Work item: Reproduce word for word the lines between those holding "(ms : nat)." and "Fixpoint opens (tr", inclusive, and nothing else from the data below.
————————
(** Fire the due timers one after the other; each one leaves the
    schedule and runs its callback [onSubmenuOpen()].  [n] bounds the
    number of timers fired. *)
Fixpoint fireDue (n : nat) (w : World) : World :=
  match n with
  | O => w
  | S k =>
      match takeDue (now w) (timers w) with
      | Some (_, rest) =>
          fireDue k (onSubmenuOpen (setTimers w (nextHandle w) rest) None)
      | None => w
      end
  end.

(** [ms] milliseconds pass with no other event. *)
Definition advance (w : World) (ms : nat) : World :=
  let w' := {| direction := direction w; now := now w + ms;
               nextHandle := nextHandle w; timers := timers w;
               openTimeout := openTimeout w; isOpen := isOpen w;
               focusStrategy := focusStrategy w; chainOpen := chainOpen w;
               trace := trace w |} in
  fireDue (List.length (timers w')) w'.

Inductive Event : Type :=
| HoverChange (isHovered : bool)
| PressStart (pointerType : PointerType)
| Press (pointerType : PointerType)
| TriggerKeyDown (key : string)
| SubMenuKeyDown (key : string)
| Unmount
| Advance (ms : nat).

Definition step (w : World) (e : Event) : World :=
  match e with
  | HoverChange b => onHoverChange w b
  | PressStart pt => onPressStart w pt
  | Press pt => onPress w pt
  | TriggerKeyDown k => triggerOnKeyDown w k
  | SubMenuKeyDown k => subMenuOnKeyDown w k
  | Unmount => unmount w
  | Advance ms => advance w ms
  end.

Definition run (w : World) (es : list Event) : World := fold_left step es w.

(** A freshly mounted trigger: nothing scheduled, nothing done yet. *)
Definition mounted (d : Direction) (open chain : bool) : World :=
  {| direction := d; now := 0; nextHandle := 1%positive; timers := [];
     openTimeout := None; isOpen := open; focusStrategy := None;
     chainOpen := chain; trace := [] |}.

(** The number of [state.open] calls in a trace. *)
Fixpoint opens (tr : list Effect) : nat :=
  match tr with
  | [] => 0
  | CallOpen _ :: rest => S (opens rest)
  | _ :: rest => opens rest
  end.

(** ** Vocabulary of the properties *)

(** The hook knows every scheduled timer: the schedule is empty when
    [openTimeout.current] is empty and holds exactly the timer of that
    handle otherwise. *)
Definition timersTracked (w : World) : Prop :=
  match openTimeout w with
  | Some h => exists d, timers w = [mkTimer h d]
  | None => timers w = []
  end.
Lemma attach_files_cases (paths : list string) :
  forall (st : string) (ps : list Message) (hs : list header),
    (exists atts,
        attach_files lib fs (MIMEMultipart st ps hs) paths
        = (Next (MIMEMultipart st (ps ++ atts) hs), [])
        /\ Forall2 (is_attachment_of lib fs) paths atts)
    \/ (exists p e,
           In p paths
           /\ make_attachment lib fs p = (Raise e, [])
           /\ attach_files lib fs (MIMEMultipart st ps hs) paths
              = (Return false, [Log (LogAttachError p e)])).
Proof.
  induction paths as [|p rest IH]; intros st ps hs.
  - left. exists []. rewrite app_nil_r. split; [reflexivity|constructor].
  - cbn [attach_files].
    destruct (make_attachment_cases p) as [(part & Hm & Hpart)|(e & Hm)];
      rewrite Hm.
    + cbn. destruct (IH st (ps ++ [part]) hs)
        as [(atts & Hrest & Hall)|(q & e & Hin & Hq & Hrest)]; rewrite Hrest.
      * left. exists (part :: atts). rewrite <- app_assoc. cbn.
        split; [reflexivity|]. now constructor.
      * right. exists q, e. split; [now right|]. split; [exact Hq|reflexivity].
    + right. exists p, e. split; [now left|]. split; [exact Hm|reflexivity].
Qed.

Lemma set_headers_headers (req : SendRequest) (msg : Message) :
  headers_of (set_headers cfg req msg)
  = headers_of msg ++ expected_headers cfg req.
Proof.
  unfold set_headers, expected_headers.
  destruct (normalize (cc req)); destruct msg; cbn;
    repeat rewrite <- app_assoc; reflexivity.
Qed.

Lemma set_headers_parts (req : SendRequest) (msg : Message) :
  parts_of (set_headers cfg req msg) = parts_of msg.
Proof.
  unfold set_headers. destruct (normalize (cc req)); destruct msg; reflexivity.
Qed.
————————
Task result:
| Advance (ms : nat).

Definition step (w : World) (e : Event) : World :=
  match e with
  | HoverChange b => onHoverChange w b
  | PressStart pt => onPressStart w pt
  | Press pt => onPress w pt
  | TriggerKeyDown k => triggerOnKeyDown w k
  | SubMenuKeyDown k => subMenuOnKeyDown w k
  | Unmount => unmount w
  | Advance ms => advance w ms
  end.

Definition run (w : World) (es : list Event) : World := fold_left step es w.

(** A freshly mounted trigger: nothing scheduled, nothing done yet. *)
Definition mounted (d : Direction) (open chain : bool) : World :=
  {| direction := d; now := 0; nextHandle := 1%positive; timers := [];
     openTimeout := None; isOpen := open; focusStrategy := None;
     chainOpen := chain; trace := [] |}.

(** The number of [state.open] calls in a trace. *)
Fixpoint opens (tr : list Effect) : nat :=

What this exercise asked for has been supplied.